Stored data:
---------------

Definition add_address (target : t) (addr : Endpoint.t) : t :=
  {| typeURI := typeURI target; id := id target; name := name target;
     addresses := addresses target ++ [addr] |}.
End Resource.

(** One element of a service entry's [endpoints] list: a dict in which each of
    the four keys may be missing. *)
Module EndpointUrls.
Record t : Type := mk {
  id : option string;
  adminURL : option string;
  internalURL : option string;
  publicURL : option string
}.
End EndpointUrls.

(** A service entry of the catalog. *)
Module CatalogEntry.
Record t : Type := mk {
  type : string;
  name : string;
  endpoints : list EndpointUrls.t
}.
End CatalogEntry.

(** The state of a config parser after [read_file]: the options of the
    [DEFAULT] section and the options of every other section. *)
Module ConfigParser.
Record t : Type := mk {
  defaults : gmap string string;
  sections : gmap string (gmap string string)
}.

Definition empty : t := {| defaults := ∅; sections := ∅ |}.

(** [map_conf.get('DEFAULT', option)] *)
Definition get_default (map_conf : t) (option : string) : result string :=
  match defaults map_conf !! option with
  | Some v => Ok v
  | None => Raise NoOptionError
  end.

(** [dict(map_conf.items(section))] for a section other than [DEFAULT]:
    the options of the section over those of [DEFAULT]. *)
Definition items (map_conf : t) (section : string)
    : result (gmap string string) :=
  match sections map_conf !! section with
  | Some opts => Ok (opts ∪ defaults map_conf)
  | None => Raise NoSectionError
  end.

End ConfigParser.

(** ** OpenStackAuditApi *)

Module OpenStackAuditApi.

(** The double quote, for the text of the warning. *)
Definition dq : string := String "034"%char EmptyString.

(** The warning of [get_target_resource]; [_LW] marks it for translation and
    leaves the text as it is. *)
Definition missing_catalog_warning : string :=
  "Unable to discover target information because " +:+
  "service catalog is missing. Either the incoming " +:+
  "request does not contain an auth token or auth " +:+
  "token does not contain a service catalog. For " +:+
  "the latter, please make sure the " +:+
  dq +:+ "include_service_catalog" +:+ dq +:+ " property in " +:+
  "auth_token middleware is set to " +:+ dq +:+ "True" +:+ dq.

(** [_clean_path]: clean path if path has json suffix. *)
Definition _clean_path (value : string) : string :=
  if Py.endswith value ".json" then Py.drop_last 5 value else value.

(** The last path segment [get_action] looks at (its [url_ending]). *)
Definition url_ending (req_path : string) : string :=
  let path :=
    if Py.endswith req_path "/" then Py.drop_last 1 req_path else req_path in
  _clean_path (Py.slice_from (Z.to_nat (Py.rfind path "/" + 1)) path).

(** [get_action] *)
Definition get_action (_MAP : AuditMap.t) (req : Request.t) : result string :=
  let url_ending := url_ending (Request.path req) in
  let method := Request.method req in
  match AuditMap.custom_actions _MAP
          !! (url_ending +:+ "/" +:+ Py.lower method) with
  | Some action => Ok action
  | None =>
    match AuditMap.custom_actions _MAP !! url_ending with
    | Some action => Ok action
    | None =>
      if String.eqb method "POST" then
        if String.eqb url_ending "action" then
          try_except
            (j ← Request.json req;
             if Json.truthy j then
               ks ← Json.keys j;
               body_action ← Py.first ks;
               Ok (taxonomy.ACTION_UPDATE +:+ "/" +:+ body_action)
             else Ok taxonomy.ACTION_CREATE)
            is_ValueError
            (fun _ => Ok taxonomy.ACTION_CREATE)
        else if negb (Py.contains (AuditMap.path_kw _MAP) url_ending) then
          Ok taxonomy.ACTION_UPDATE
        else Ok taxonomy.ACTION_CREATE
      else if String.eqb method "GET" then
        if Py.contains (AuditMap.path_kw _MAP) url_ending then
          Ok taxonomy.ACTION_LIST
        else Ok taxonomy.ACTION_READ
      else if String.eqb method "PUT" || String.eqb method "PATCH" then
        Ok taxonomy.ACTION_UPDATE
      else if String.eqb method "DELETE" then Ok taxonomy.ACTION_DELETE
      else if String.eqb method "HEAD" then Ok taxonomy.ACTION_READ
      else Ok taxonomy.UNKNOWN
    end
  end.

(** [_get_service_info] *)
Definition _get_service_info (_MAP : AuditMap.t) (endp : CatalogEntry.t)
    : result Service.t :=
  endpoint_urls ← Py.first (CatalogEntry.endpoints endp);
  Ok {| Service.type :=
          default taxonomy.UNKNOWN
            (AuditMap.service_endpoints _MAP !! CatalogEntry.type endp);
        Service.name := CatalogEntry.name endp;
        Service.id :=
          default (CatalogEntry.name endp) (EndpointUrls.id endpoint_urls);
        Service.admin_endp :=
          Some {| Endpoint.name := "admin";
                  Endpoint.url :=
                    default taxonomy.UNKNOWN
                      (EndpointUrls.adminURL endpoint_urls) |};
        Service.private_endp :=
          Some {| Endpoint.name := "private";
                  Endpoint.url :=
                    default taxonomy.UNKNOWN
                      (EndpointUrls.internalURL endpoint_urls) |};
        Service.public_endp :=
          Some {| Endpoint.name := "public";
                  Endpoint.url :=
                    default taxonomy.UNKNOWN
                      (EndpointUrls.publicURL endpoint_urls) |} |}.

(** One turn of the loop of [_build_typeURI], on the pair
    [(type_uri, prev_key)]. *)
Definition typeURI_step (path_kw : gmap string string)
    (st : string * option string) (key : string) : string * option string :=
  let '(type_uri, prev_key) := st in
  let key := _clean_path key in
  let type_uri :=
    if Py.contains path_kw key then type_uri +:+ "/" +:+ key
    else match prev_key ≫= (path_kw !!.) with
         | Some kw => type_uri +:+ "/" +:+ kw
         | None => type_uri
         end in
  (type_uri, Some key).

(** [_build_typeURI]: combines service type and corresponding path. *)
Definition _build_typeURI (_MAP : AuditMap.t) (req : Request.t)
    (service_type : string) : string :=
  let '(type_uri, _) :=
    fold_left (typeURI_step (AuditMap.path_kw _MAP))
              (Py.split "/" (Request.path req)) ("", None) in
  service_type +:+ type_uri.

(** [_build_target] *)
Definition _build_target (_MAP : AuditMap.t) (req : Request.t)
    (service : Service.t) : Resource.t :=
  let target_typeURI :=
    if negb (String.eqb (Service.type service) taxonomy.UNKNOWN)
    then _build_typeURI _MAP req (Service.type service)
    else Service.type service in
  let target :=
    {| Resource.typeURI := target_typeURI;
       Resource.id := Service.id service;
       Resource.name := Service.name service;
       Resource.addresses := [] |} in
  let target :=
    match Service.admin_endp service with
    | Some e => Resource.add_address target e
    | None => target
    end in
  let target :=
    match Service.private_endp service with
    | Some e => Resource.add_address target e
    | None => target
    end in
  let target :=
    match Service.public_endp service with
    | Some e => Resource.add_address target e
    | None => target
    end in
  target.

---------------

* Exercise requirements: Quote the data above verbatim from its first line to the line that includes "Module EndpointUrls.", with both boundary lines retained.

* Response to this exercise:
Definition add_address (target : t) (addr : Endpoint.t) : t :=
  {| typeURI := typeURI target; id := id target; name := name target;
     addresses := addresses target ++ [addr] |}.
End Resource.

(** One element of a service entry's [endpoints] list: a dict in which each of
    the four keys may be missing. *)
Module EndpointUrls.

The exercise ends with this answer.